L’impact du conflit sur l’industrie touristique se confirme alors que la saison hivernale constitue le pic de l’activité en Égypte et que le secteur constitue l’une des principales sources d’entrée de devises pour le pays (13,6 Mds USD en 2022/23, +26,8 % en g.a.). Israël a appelé ses ressortissants à quitter l’Égypte à deux reprises depuis le début du conflit (le nombre de ressortissants israéliens se rendant en Égypte chaque année est estimé à 600 000). Si les touristes actuellement en Égypte n’auraient pas décidé de quitter prématurément le pays et que les annulations de séjours touristiques à court terme demeurent limitées (en l’absence de dégradation de la situation sécuritaire, les conditions générales de vente s’appliquent avec des frais d’annulation importants pour les clients), les voyagistes font en revanche état d’un ralentissement du rythme des ventes à compter de mi-octobre. 

Depuis juillet 2023, soit avant le conflit, l’Égypte fait face des coupures d’électricité quotidiennes liées à un déficit de production locale de gaz et de réduction des volumes importés d’Israël. L’éclatement du conflit le 7 octobre induisant une suspension de l’exploitation de la plateforme israélienne Tamar par Chevron et de la fermeture des gazoducs vers l’Egypte, a temporairement aggravé cette situation. De fait, les importations égyptiennes de gaz israélien ont fortement chuté dans les semaines qui ont suivi (250 millions de pieds cubes/jour début octobre, contre 870 millions de pieds cubes/jour en moyenne sur les huit premiers mois de 2023 – la primature ayant même annoncé fin octobre que les importations étaient tombées à zéro, justifiant ainsi un renforcement des délestages). Ces importations connaissent toutefois un net rebond depuis début novembre, avec le redémarrage de l’exploitation de Tamar mi-novembre suivi de la réouverture du gazoduc East Mediterranean Gas (EMG). Les volumes en provenance d’Israël ont quasiment regagné les niveaux d’avant conflit, s’établissant d’après le MEES à 800 millions de pieds cubes/jour.

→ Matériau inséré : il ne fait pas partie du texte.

(* ===== verification/ApprovalQueue.v ===== *)
(** * The approval queue

    Models the life of a staged action: [stageForApproval] and
    [createPendingAgentActionIfAbsent] put a row into [agent_pending_actions],
    [decidePendingAgentAction] claims and decides it, and
    [sweepStaleApprovalQueue] with [planApprovalQueueMaintenance] reminds of and
    expires it ([services/agent-approval-queue.ts],
    [services/agent-approval-staleness.ts], the row operations of
    [db/repositories.ts]).

    Workers run concurrently on one table.  A [Proc] is a procedure between two
    of its database statements; [proc_step] runs it up to and including the
    next; [step] lets any process move, any new one start, and any one be killed
    where it stands.  What a step reads from outside is a [World].  The
    acceptance itself is [ApprovalAccept].  The rename of a repository, which
    rewrites the table, is not modelled; nor is the pruning of notification rows
    older than ninety days.

    Main results: whatever interleaves and whoever dies, a row is executed at
    most once, only after an accept and never after a reject; rows move along
    one state machine and a decided row is final; a row is reminded of on six
    days and then expires.  Not as documented: a superseded action can never be
    staged again, a re-opened row is not announced, and the sweep never reaches
    the rows beyond the newest five hundred. *)

From stdpp Require Import base list strings option gmap sorting.
From Stdlib Require Import Ascii QArith Qround.
From S2P Require Import Prelude JsNumber JsString IteratePolicy Autonomy PrDisposition AgentActions AgentPlan.
From S2P Require Import MergeTrain MergeFailure PrFreshness AgentExecutor ExecutorSafety Moderation ApprovalAccept.

Local Open Scope nat_scope.
Local Open Scope string_scope.
Local Open Scope js_scope.

(** ** The table *)

Notation Rows := (gmap string AgentPendingActionRecord).

Record Store := mkStore {
  rows : Rows;                      (* by primary key *)
  deliveries : list string;         (* dedup keys of the badge channel *)
}.

Definition with_status (row : AgentPendingActionRecord) (s : AgentPendingActionStatus) (by_ : option string) : AgentPendingActionRecord :=
  mkPending (pa_id row) (pa_repoFullName row) (pa_pullNumber row) (pa_installationId row) (pa_actionClass row)
    (pa_autonomyLevel row) (pa_params row) (pa_reason row) s by_ (pa_createdAt row).

Definition getPendingAgentAction (t : Rows) (id : string) : option AgentPendingActionRecord := t !! id.

(** [UPDATE ... WHERE id = ? AND status = 'pending'], and whether it changed a
    row. *)
Definition claimPendingAgentActionDecision (t : Rows) (id : string) (s : AgentPendingActionStatus) (by_ : string) : Rows * bool :=
  match t !! id with
  | Some row => if bool_decide (pa_status row = ps_pending) then (<[id := with_status row s (Some by_)]> t, true) else (t, false)
  | None => (t, false)
  end.
Lemma sort_by_key_map {A B} (g : A -> B) (l : list (string * A)) :
  List.map (fun kv => (kv.1, g kv.2)) (sort_by_key l) = sort_by_key (List.map (fun kv => (kv.1, g kv.2)) l).
Proof. induction l as [| x l IH]; simpl; [done |]. by rewrite insert_by_key_map, IH. Qed.

(** The fields that reach the text. *)
Definition visible (fs : list (string * jsval)) : list (string * jsval) :=
  List.filter (fun kv => negb (is_undefined kv.2)) fs.

Lemma flat_map_visible {B} (g : jsval -> B) fs :
  List.flat_map (fun kv => if is_undefined kv.2 then [] else [(kv.1, g kv.2)]) fs
  = List.map (fun kv => (kv.1, g kv.2)) (visible fs).
Proof. induction fs as [| [k v] fs IH]; simpl; [done |]. destruct (is_undefined v); simpl; by rewrite IH. Qed.

Lemma canonicalJson_obj fs :
  canonicalJson (JObj fs)
  = "{" ++ join "," (List.map (fun kv => render_member (kv.1, canonicalJson kv.2)) (sort_by_key (visible fs))) ++ "}".
Proof.
  cbn [canonicalJson]. rewrite flat_map_visible, <- sort_by_key_map, List.map_map. reflexivity.
Qed.

Lemma canon_obj fs : canon (JObj fs) = JObj (List.map (fun kv => (kv.1, canon kv.2)) (sort_by_key (visible fs))).
Proof. cbn [canon]. by rewrite flat_map_visible, <- sort_by_key_map. Qed.

Lemma visible_in kv fs : kv ∈ visible fs -> kv ∈ fs.
Proof. rewrite !list_elem_of_In. unfold visible. rewrite List.filter_In. tauto. Qed.

Lemma sorted_visible_in kv fs : kv ∈ sort_by_key (visible fs) -> kv ∈ fs.
Proof. rewrite sort_by_key_perm. apply visible_in. Qed.

Lemma visible_nodup fs : NoDup (fs.*1) -> NoDup ((visible fs).*1).
Proof.
  induction fs as [| [k v] fs IH]; simpl; [done |]. intros [Hk ND]%NoDup_cons. destruct (is_undefined v); simpl; [by apply IH |].
  apply NoDup_cons. split; [| by apply IH]. rewrite list_elem_of_fmap. intros (kv & -> & Hin). apply Hk.
  apply list_elem_of_fmap. eauto using visible_in.
Qed.
(* ===== verification/DecisionRecord.v ===== *)
(** * Decision records and the hash-chained ledger: the writers

    Models [src/review/decision-record.ts] up to the verification (which is
    [LedgerVerify]) and [src/queue/delivery-id.ts]: the published record of a
    verdict ([buildDecisionRecord]), why a head is evaluated again
    ([deriveReevaluationReason], [resolveReevaluation]), and the two tables a
    verdict is written to by [persistDecisionRecord] and [appendDecisionLedger].

    [decision_records] is a map by primary key; [decision_ledger] is the list of
    its rows in the order of their primary key [seq].  A writer is a process
    between two of its statements ([Writer]); [writer_step] runs one statement,
    which may succeed, fail, or take effect and still be reported as failed
    ([Io]).  [lstep] lets any number of writers interleave, start and die, and
    lets the retention job delete expired records between any two statements.

    Main results: whatever interleaves and fails, the ledger stays a chain from
    genesis, every entry commits to a record text with that digest, and the
    process that inserted nothing never appends ([ledger_always_chained]); a
    repeated verdict is never stored without a declared reason, and a first one
    never with one ([reevaluations_declared]).  Not as documented: once
    retention has deleted the first record of a head, a later verdict of the same
    head is lost ([pruned_head_loses_verdicts]). *)

From stdpp Require Import base list strings option gmap sorting pretty relations.
From Stdlib Require Import QArith ZArith Ascii Lia.
From S2P Require Import Prelude JsNumber JsString Ledger CanonicalJson.

Local Open Scope nat_scope.
Local Open Scope string_scope.
Local Open Scope js_scope.

(** ** Delivery ids *)

Inductive DeliveryIdOrigin :=
| regateSweep | regateRepair | manualRegate | backlogConvergence | panelRetriggerRecovery | linkedIssueVerify
| reconcile | surfaceWithoutDisposition.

Enfin, sur les marchés de capitaux, le conflit vient renforcer le déficit de confiance des investisseurs étrangers (sortie nette des investissements de portefeuille de 24,7 Mds USD sur les deux derniers exercices budgétaires). Au-delà du seul risque de propagation régionale du conflit qui pèserait sur l’activité économique et le budget de l’État, son enlisement éventuel porte le risque d’un retard dans la mise en œuvre des réformes structurelles portées par le FMI.